17. The Belgium Coca-Cola Hysteria
A nationwide health scare erupted in Belgium in June 1999 after schoolchildren across the country began reporting nausea, headaches, and dizziness following consumption of Coca-Cola products, prompting the recall of millions of cans and bottles across Belgium, France, Luxembourg, and the Netherlands. Health investigators found only minor quality issues in a small batch of product; the contamination identified was far too minor to account for the scale of symptoms being reported across multiple regions.
18. The Toxic Lady of Riverside
When Gloria Ramirez was brought to Riverside General Hospital in California in February 1994 with severe cardiac complications, multiple members of the emergency room staff who treated her began fainting, experiencing difficulty breathing, and reporting an unusual smell, sending the ER into complete disarray. Investigators later proposed that Ramirez had been self-administering dimethyl sulfoxide, which may have converted into a toxic compound in her bloodstream; however, no definitive explanation has ever been confirmed. The case remains one of the most debated incidents in American medical history, with many researchers arguing that the staff's symptoms were at least partially the result of psychogenic illness spreading through the room after the initial collapses.
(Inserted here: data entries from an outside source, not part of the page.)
(* ===== verification/Service.v ===== *)
(** * Service requests: src/core/ssh_service.c

    SSH_MSG_SERVICE_REQUEST and SSH_MSG_SERVICE_ACCEPT, and the service the
    server supports. *)

From S2P Require Import Prelude Buffer Codec.

Definition SSH_MSG_SERVICE_REQUEST : Z := 5.
Definition SSH_MSG_SERVICE_ACCEPT : Z := 6.
Definition SSH_SERVICE_USERAUTH : list Z := cstr "ssh-userauth".
Definition SSH_SERVICE_CONNECTION : list Z := cstr "ssh-connection".

Record ssh_service_request : Type := mk_service_request { service_name : ssh_string_view }.

Definition ssh_service_request_encode (service_name : option (list Z)) : BufM unit :=
  require_buffer;;
  reject (is_null service_name) SSH_ERR_INVALID_ARGUMENT;;
  ssh_buffer_put_u8 SSH_MSG_SERVICE_REQUEST;;
  ssh_buffer_put_cstring service_name.

Definition ssh_service_request_decode : BufM ssh_service_request :=
  require_buffer;;
  message_id ← ssh_buffer_get_u8;
  reject (negb (message_id =? SSH_MSG_SERVICE_REQUEST)) SSH_ERR_MALFORMED_PACKET;;
  name ← ssh_buffer_get_string_view;
  remaining ← remaining_read;
  reject ((view_len name =? 0) || negb (remaining =? 0)) SSH_ERR_MALFORMED_PACKET;;
  mret (mk_service_request name).

Definition ssh_service_accept_encode (service_name : option (list Z)) : BufM unit :=
  require_buffer;;
  reject (is_null service_name) SSH_ERR_INVALID_ARGUMENT;;
  ssh_buffer_put_u8 SSH_MSG_SERVICE_ACCEPT;;
  ssh_buffer_put_cstring service_name.

Definition ssh_service_accept_decode : BufM ssh_service_request :=
  require_buffer;;
  message_id ← ssh_buffer_get_u8;
  reject (negb (message_id =? SSH_MSG_SERVICE_ACCEPT)) SSH_ERR_MALFORMED_PACKET;;
  name ← ssh_buffer_get_string_view;
  remaining ← remaining_read;
  reject ((view_len name =? 0) || negb (remaining =? 0)) SSH_ERR_MALFORMED_PACKET;;
  mret (mk_service_request name).

Definition ssh_service_name_is_supported (service_name : ssh_string_view) : bool :=
  view_eq service_name (Some SSH_SERVICE_USERAUTH).

(** ** The messages *)
Definition service_ok (r : ssh_service_request) : Prop :=
  view_ok (service_name r) /\ view_len (service_name r) <> 0.
Definition service_bytes (id : Z) (r : ssh_service_request) : list Z :=
  [id] ++ string_bytes (view_bytes (service_name r)).

#[export] Instance service_request_message :
  Message ssh_service_request_decode service_ok (service_bytes SSH_MSG_SERVICE_REQUEST).
Proof.
  unfold ssh_service_request_decode, service_bytes. split.
  - intros [v] [Hv Hl]. cbn [service_name] in *. parse_message.
  - decode_message. unfold service_ok. cbn [service_name]. split_and!; try done. lia.
Qed.

#[export] Instance service_accept_message :
  Message ssh_service_accept_decode service_ok (service_bytes SSH_MSG_SERVICE_ACCEPT).
Proof.
  unfold ssh_service_accept_decode, service_bytes. split.
  - intros [v] [Hv Hl]. cbn [service_name] in *. parse_message.
  - decode_message. unfold service_ok. cbn [service_name]. split_and!; try done. lia.
Qed.

Lemma emits_service put id name :
  is_byte id -> Forall is_byte name -> zlen name <= UINT32_MAX ->
  (forall s, put s = (require_buffer;; reject false SSH_ERR_INVALID_ARGUMENT;;
     ssh_buffer_put_u8 id;; ssh_buffer_put_cstring (Some name)) s) ->
  emits put (service_bytes id (mk_service_request (view_of name))).
Proof.
  intros Hid Hb Hl E. eapply emits_ext; [|exact E].
  apply emits_buffer, emits_reject; [done|]. unfold service_bytes. cbn [service_name].
  rewrite view_bytes_of. eauto with emssh.
Qed.

(** ** Properties *)

(** On every byte string the two service decoders accept exactly the
    well-formed messages of their kind (the right message number, a non-empty
    name, nothing behind it) and return the name; a service request is never
    taken for an acceptance. *)
Theorem service_decoders_exact bs r :
  Forall is_byte bs ->
  (decode_from ssh_service_request_decode bs = Ret r <->
     service_ok r /\ bs = service_bytes SSH_MSG_SERVICE_REQUEST r) /\
  (decode_from ssh_service_accept_decode bs = Ret r <->
     service_ok r /\ bs = service_bytes SSH_MSG_SERVICE_ACCEPT r) /\
  decode_from ssh_service_request_decode bs <> Fault /\
  decode_from ssh_service_accept_decode bs <> Fault.
Proof.
  intros Hb. split_and!; [by apply message_exact; [apply _|]..| |].
  - by apply (message_no_fault _ _ _ bs Hb).
  - by apply (message_no_fault _ _ _ bs Hb).
Qed.

Lemma service_decoders_exact_witness :
  decode_from ssh_service_request_decode [5; 0; 0; 0; 1; 120] =
    Ret (mk_service_request (view_of [120])).
Proof.
  apply (service_decoders_exact [5; 0; 0; 0; 1; 120]).
  - by apply (bool_decide_unpack _); vm_compute.
  - split; [split; [|done]|by vm_compute]. apply view_ok_of; [|by vm_compute].
    by apply (bool_decide_unpack _); vm_compute.
Defined.

(** A service name written by either encoder is read back by the decoder
    of the same message, and the server supports it exactly when it is
    ssh-userauth. *)
Theorem service_roundtrip name storage cap :
  Forall is_byte name -> 0 < zlen name <= UINT32_MAX -> 5 + zlen name <= cap <= zlen storage ->
  let r := mk_service_request (view_of name) in
  (encode_into (ssh_service_request_encode (Some name)) storage cap =
     Ret (service_bytes SSH_MSG_SERVICE_REQUEST r) /\
   decode_from ssh_service_request_decode (service_bytes SSH_MSG_SERVICE_REQUEST r) = Ret r) /\
  (encode_into (ssh_service_accept_encode (Some name)) storage cap =
     Ret (service_bytes SSH_MSG_SERVICE_ACCEPT r) /\
   decode_from ssh_service_accept_decode (service_bytes SSH_MSG_SERVICE_ACCEPT r) = Ret r) /\
  (ssh_service_name_is_supported (service_name r) = true <-> name = SSH_SERVICE_USERAUTH).
Proof.
  intros Hb Hl Hc r. assert (service_ok r) as Hr.
  { split; [by apply view_ok_of; [|lia]|]. cbn. lia. }
  assert (forall id, zlen (service_bytes id r) <= cap <= zlen storage) as Hlen.
  { intros id. unfold service_bytes, r. cbn [service_name]. rewrite view_bytes_of. len_lia. }
  split; [|split].
  3: { unfold r, ssh_service_name_is_supported. cbn [service_name].
       by rewrite view_eq_spec, bool_decide_eq_true. }
  all: apply (message_roundtrip _ service_ok (service_bytes _)); [done| |apply Hlen].
  all: apply emits_service; [done|done|lia|done].
Qed.

Lemma service_roundtrip_witness :
  decode_from ssh_service_accept_decode
    (service_bytes SSH_MSG_SERVICE_ACCEPT (mk_service_request (view_of SSH_SERVICE_USERAUTH))) =
    Ret (mk_service_request (view_of SSH_SERVICE_USERAUTH)).
Proof.
  apply (service_roundtrip SSH_SERVICE_USERAUTH (replicate 32 0) 32).
  - by apply (bool_decide_unpack _); vm_compute.
  - by vm_compute.
  - by vm_compute.
Defined.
19. The Hollinwell Incident
Roughly 300 children collapsed at a marching band competition at Hollinwell Showground in Nottinghamshire, England, on July 13, 1980, reporting dizziness, vomiting, and loss of consciousness in an event that made national headlines overnight. No toxic substance, contaminated food source, or environmental hazard was ever identified despite thorough testing of the air, water, and grounds at the showground.
20. The Writing Tremor Epidemic
In 1892, a strange outbreak began among schoolchildren in Groß Tinz, Germany, when a 10-year-old girl developed an uncontrollable tremor in her right hand that appeared most noticeably when she tried to write. The symptoms soon spread to other students, with some children experiencing full-body convulsions, altered consciousness, and amnesia; a similar outbreak later appeared in Basel, Switzerland, and even resurfaced there years afterward.